▸ **Exercise brief**
The answer is to be an exact copy of the lines below running from the line with "apply (printint_buf _ _ kernel_device xx base false" down to the line with "apply (printint_buf _ _ user_device xx base false", both ends included, and nothing more.

▸ **Records for the exercise**
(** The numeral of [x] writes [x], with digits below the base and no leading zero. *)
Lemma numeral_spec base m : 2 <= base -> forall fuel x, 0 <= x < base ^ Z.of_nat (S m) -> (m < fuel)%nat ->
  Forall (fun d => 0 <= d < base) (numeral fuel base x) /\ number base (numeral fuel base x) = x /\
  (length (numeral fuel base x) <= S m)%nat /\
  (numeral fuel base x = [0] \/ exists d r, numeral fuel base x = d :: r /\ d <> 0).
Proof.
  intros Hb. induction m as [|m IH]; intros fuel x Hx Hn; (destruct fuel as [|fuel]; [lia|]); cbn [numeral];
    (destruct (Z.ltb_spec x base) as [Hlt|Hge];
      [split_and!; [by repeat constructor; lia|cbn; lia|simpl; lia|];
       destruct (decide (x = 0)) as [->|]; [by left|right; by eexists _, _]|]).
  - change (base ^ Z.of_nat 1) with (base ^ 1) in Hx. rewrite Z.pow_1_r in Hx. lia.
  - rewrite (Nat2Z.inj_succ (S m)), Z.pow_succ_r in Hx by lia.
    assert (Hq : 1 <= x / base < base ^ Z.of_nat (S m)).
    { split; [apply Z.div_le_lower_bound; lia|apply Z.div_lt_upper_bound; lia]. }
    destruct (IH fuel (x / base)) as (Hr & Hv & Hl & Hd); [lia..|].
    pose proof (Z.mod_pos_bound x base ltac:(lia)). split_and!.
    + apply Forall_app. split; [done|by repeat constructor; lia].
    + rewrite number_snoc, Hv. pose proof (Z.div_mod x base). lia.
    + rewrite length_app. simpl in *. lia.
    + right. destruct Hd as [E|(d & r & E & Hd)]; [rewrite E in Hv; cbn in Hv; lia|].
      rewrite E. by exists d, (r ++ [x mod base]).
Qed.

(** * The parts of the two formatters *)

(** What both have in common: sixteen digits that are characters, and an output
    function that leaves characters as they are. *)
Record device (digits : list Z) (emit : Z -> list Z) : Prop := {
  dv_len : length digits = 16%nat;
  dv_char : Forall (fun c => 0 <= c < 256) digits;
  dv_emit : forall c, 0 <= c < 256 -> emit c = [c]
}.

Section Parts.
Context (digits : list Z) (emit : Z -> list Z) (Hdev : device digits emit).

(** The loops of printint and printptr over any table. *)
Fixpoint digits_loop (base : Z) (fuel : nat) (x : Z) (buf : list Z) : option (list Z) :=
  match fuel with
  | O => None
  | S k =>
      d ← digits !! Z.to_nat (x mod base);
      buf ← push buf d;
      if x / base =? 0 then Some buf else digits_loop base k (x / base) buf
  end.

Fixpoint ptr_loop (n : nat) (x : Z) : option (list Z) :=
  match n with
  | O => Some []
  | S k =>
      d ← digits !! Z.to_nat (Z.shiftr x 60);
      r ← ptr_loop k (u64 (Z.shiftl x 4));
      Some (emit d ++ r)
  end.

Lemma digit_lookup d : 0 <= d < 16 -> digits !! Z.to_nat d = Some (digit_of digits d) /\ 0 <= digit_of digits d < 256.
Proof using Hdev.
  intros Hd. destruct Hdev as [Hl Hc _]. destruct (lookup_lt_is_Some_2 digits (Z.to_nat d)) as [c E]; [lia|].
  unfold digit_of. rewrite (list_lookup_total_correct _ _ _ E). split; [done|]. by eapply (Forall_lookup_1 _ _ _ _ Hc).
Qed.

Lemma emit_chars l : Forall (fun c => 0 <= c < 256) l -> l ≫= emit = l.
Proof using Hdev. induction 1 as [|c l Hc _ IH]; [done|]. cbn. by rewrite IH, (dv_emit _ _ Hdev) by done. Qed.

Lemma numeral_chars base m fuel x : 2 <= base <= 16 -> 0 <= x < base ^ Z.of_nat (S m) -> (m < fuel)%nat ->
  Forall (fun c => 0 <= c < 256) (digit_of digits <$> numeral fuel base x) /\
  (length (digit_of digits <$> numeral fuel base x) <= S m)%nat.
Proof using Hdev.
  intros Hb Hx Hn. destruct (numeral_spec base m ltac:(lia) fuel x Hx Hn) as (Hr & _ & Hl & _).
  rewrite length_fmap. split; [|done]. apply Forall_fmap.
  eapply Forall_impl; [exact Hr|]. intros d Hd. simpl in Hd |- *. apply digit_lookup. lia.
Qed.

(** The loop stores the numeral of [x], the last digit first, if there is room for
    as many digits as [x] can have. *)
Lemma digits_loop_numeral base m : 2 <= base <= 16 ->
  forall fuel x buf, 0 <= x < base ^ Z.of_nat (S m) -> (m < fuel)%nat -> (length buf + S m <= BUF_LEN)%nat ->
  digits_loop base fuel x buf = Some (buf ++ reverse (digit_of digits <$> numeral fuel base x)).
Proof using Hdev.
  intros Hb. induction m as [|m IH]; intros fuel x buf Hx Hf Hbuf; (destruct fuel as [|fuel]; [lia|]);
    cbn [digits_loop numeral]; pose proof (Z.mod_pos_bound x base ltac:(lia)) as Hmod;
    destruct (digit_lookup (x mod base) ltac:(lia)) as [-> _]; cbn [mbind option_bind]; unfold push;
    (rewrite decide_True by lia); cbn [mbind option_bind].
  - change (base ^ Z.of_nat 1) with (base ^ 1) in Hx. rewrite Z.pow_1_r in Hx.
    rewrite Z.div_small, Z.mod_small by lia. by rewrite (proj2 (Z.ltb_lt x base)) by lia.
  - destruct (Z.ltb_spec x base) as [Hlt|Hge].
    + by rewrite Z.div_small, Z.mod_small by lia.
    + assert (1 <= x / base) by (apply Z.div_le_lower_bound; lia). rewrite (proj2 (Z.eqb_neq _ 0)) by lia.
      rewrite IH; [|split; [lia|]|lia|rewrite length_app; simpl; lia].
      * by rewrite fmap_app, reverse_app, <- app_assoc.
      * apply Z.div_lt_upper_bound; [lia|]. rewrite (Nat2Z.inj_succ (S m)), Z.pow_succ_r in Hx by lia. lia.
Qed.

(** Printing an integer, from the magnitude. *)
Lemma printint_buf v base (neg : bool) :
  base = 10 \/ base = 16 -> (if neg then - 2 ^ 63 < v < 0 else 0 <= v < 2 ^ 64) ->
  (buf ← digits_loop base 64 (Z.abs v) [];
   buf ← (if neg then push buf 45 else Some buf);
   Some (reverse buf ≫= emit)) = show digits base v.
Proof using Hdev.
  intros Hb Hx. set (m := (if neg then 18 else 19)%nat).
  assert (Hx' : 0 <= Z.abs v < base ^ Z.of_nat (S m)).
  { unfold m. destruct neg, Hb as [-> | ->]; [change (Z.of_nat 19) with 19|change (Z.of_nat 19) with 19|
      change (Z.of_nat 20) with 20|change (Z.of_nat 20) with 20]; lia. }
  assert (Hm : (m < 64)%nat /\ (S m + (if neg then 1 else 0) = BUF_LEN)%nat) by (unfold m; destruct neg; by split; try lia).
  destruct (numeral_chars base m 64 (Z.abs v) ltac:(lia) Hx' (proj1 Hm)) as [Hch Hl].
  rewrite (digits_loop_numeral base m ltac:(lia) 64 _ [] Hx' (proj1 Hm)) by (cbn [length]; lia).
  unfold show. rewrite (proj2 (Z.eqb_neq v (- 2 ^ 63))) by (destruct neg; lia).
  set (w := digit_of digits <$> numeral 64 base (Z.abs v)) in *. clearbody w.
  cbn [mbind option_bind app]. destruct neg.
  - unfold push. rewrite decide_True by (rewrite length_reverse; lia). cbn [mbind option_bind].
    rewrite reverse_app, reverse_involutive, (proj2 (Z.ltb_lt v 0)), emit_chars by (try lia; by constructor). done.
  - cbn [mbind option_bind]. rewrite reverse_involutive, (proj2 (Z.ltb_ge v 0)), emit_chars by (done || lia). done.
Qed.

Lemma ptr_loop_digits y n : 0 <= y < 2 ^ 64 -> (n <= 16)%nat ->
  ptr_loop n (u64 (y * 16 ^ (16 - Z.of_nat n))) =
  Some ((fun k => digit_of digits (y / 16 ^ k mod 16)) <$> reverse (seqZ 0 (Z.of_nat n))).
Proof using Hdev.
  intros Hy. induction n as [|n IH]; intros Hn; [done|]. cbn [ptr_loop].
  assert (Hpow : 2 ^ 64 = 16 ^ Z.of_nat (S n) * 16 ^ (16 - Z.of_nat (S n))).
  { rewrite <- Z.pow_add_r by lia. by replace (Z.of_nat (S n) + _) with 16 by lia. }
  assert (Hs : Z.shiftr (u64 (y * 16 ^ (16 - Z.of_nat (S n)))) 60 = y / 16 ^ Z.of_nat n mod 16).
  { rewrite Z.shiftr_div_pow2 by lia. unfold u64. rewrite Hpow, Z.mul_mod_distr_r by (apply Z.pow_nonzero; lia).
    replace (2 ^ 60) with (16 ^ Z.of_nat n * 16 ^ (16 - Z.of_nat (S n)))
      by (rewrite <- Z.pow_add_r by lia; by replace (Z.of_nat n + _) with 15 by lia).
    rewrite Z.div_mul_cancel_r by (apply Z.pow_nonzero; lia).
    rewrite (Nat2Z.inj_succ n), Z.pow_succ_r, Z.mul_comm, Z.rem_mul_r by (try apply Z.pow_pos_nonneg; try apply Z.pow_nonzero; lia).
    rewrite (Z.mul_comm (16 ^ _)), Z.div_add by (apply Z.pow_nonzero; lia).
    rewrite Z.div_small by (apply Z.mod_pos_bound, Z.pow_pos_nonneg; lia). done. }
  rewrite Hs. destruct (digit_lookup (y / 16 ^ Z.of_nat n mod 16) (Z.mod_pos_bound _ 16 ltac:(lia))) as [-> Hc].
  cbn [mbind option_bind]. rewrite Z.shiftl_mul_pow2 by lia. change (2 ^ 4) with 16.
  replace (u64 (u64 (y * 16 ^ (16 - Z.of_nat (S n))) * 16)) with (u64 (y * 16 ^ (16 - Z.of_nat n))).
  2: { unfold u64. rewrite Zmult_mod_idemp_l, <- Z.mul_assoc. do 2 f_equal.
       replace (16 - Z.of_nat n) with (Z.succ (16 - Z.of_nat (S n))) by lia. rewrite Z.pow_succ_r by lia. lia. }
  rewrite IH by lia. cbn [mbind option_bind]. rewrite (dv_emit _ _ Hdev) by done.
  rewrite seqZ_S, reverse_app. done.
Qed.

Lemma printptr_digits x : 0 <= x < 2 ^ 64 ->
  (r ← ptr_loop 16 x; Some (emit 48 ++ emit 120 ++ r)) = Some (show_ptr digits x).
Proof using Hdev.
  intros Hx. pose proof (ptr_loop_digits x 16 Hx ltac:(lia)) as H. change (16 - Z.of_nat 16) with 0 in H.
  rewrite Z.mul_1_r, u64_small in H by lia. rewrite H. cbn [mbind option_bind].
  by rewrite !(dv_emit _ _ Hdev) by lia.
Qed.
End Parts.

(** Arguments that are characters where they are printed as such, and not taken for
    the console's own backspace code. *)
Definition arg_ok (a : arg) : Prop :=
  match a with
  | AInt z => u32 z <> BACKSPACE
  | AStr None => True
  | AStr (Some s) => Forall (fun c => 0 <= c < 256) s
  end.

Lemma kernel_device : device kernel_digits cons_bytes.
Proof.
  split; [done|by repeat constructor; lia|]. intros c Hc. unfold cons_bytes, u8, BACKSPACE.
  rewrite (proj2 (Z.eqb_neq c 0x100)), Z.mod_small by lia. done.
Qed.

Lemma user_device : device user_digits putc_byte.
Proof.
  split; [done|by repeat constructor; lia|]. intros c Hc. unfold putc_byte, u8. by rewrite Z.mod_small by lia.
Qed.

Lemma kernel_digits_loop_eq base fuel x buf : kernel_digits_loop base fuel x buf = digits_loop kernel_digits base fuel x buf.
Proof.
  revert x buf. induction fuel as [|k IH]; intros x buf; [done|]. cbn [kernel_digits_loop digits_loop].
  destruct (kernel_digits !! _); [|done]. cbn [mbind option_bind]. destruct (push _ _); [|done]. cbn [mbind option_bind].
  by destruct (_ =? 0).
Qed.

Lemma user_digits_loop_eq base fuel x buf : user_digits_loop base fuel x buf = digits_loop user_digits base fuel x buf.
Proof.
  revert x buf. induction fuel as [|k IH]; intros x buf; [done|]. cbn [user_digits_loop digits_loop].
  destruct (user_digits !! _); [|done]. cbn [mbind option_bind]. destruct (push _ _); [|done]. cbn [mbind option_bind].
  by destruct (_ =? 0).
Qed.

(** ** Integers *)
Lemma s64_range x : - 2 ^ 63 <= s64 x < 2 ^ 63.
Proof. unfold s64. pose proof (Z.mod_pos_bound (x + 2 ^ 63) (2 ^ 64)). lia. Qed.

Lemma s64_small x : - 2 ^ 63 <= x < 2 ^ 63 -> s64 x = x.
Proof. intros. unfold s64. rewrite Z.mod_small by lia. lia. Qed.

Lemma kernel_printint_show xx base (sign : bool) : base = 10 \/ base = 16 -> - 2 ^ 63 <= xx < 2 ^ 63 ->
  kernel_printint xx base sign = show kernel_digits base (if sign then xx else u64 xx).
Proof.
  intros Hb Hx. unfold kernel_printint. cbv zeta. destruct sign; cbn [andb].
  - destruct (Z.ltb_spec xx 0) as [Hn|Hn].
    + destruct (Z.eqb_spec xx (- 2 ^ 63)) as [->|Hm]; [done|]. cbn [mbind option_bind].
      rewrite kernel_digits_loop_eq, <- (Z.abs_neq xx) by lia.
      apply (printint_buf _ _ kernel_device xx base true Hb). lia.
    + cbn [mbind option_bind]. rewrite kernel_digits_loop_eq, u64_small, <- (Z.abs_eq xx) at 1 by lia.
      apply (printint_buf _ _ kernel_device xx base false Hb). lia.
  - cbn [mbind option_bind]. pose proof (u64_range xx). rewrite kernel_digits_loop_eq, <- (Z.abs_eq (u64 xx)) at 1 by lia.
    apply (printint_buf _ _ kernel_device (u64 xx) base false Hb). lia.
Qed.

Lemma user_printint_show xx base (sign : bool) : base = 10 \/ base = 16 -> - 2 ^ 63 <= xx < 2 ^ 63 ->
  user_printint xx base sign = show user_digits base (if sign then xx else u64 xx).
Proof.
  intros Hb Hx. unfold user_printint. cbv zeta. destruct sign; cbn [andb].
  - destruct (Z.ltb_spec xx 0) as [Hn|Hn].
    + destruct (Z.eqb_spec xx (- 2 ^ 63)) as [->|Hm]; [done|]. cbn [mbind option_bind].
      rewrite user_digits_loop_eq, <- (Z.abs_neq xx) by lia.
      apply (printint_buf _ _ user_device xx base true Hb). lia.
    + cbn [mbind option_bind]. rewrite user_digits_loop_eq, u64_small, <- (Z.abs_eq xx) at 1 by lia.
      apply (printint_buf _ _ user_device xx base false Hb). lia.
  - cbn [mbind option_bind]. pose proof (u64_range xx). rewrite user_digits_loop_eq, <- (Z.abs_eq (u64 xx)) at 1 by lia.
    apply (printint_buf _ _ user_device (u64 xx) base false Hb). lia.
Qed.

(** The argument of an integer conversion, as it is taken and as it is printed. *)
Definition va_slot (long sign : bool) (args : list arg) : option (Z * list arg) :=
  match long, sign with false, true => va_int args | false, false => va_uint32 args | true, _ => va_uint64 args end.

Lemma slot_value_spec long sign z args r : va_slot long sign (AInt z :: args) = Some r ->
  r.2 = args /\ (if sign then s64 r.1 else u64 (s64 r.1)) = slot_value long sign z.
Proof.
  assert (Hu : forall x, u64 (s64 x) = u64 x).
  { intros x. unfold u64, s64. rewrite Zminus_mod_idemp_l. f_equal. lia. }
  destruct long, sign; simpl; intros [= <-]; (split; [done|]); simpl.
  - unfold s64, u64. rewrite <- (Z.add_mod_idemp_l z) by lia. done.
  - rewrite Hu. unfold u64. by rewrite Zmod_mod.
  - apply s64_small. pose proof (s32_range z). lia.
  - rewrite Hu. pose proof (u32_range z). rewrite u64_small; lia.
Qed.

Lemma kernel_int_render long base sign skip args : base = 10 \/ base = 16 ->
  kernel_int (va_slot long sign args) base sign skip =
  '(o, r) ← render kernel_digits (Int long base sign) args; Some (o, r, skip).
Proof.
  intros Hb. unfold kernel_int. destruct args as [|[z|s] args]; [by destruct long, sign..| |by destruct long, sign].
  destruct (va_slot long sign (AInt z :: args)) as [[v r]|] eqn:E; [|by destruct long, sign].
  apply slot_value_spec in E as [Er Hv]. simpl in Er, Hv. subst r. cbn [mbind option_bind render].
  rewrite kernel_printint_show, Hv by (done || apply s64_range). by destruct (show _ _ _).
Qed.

▸ **Written response**
      apply (printint_buf _ _ kernel_device xx base false Hb). lia.
  - cbn [mbind option_bind]. pose proof (u64_range xx). rewrite kernel_digits_loop_eq, <- (Z.abs_eq (u64 xx)) at 1 by lia.
    apply (printint_buf _ _ kernel_device (u64 xx) base false Hb). lia.
Qed.

Lemma user_printint_show xx base (sign : bool) : base = 10 \/ base = 16 -> - 2 ^ 63 <= xx < 2 ^ 63 ->
  user_printint xx base sign = show user_digits base (if sign then xx else u64 xx).
Proof.
  intros Hb Hx. unfold user_printint. cbv zeta. destruct sign; cbn [andb].
  - destruct (Z.ltb_spec xx 0) as [Hn|Hn].
    + destruct (Z.eqb_spec xx (- 2 ^ 63)) as [->|Hm]; [done|]. cbn [mbind option_bind].
      rewrite user_digits_loop_eq, <- (Z.abs_neq xx) by lia.
      apply (printint_buf _ _ user_device xx base true Hb). lia.
    + cbn [mbind option_bind]. rewrite user_digits_loop_eq, u64_small, <- (Z.abs_eq xx) at 1 by lia.
      apply (printint_buf _ _ user_device xx base false Hb). lia.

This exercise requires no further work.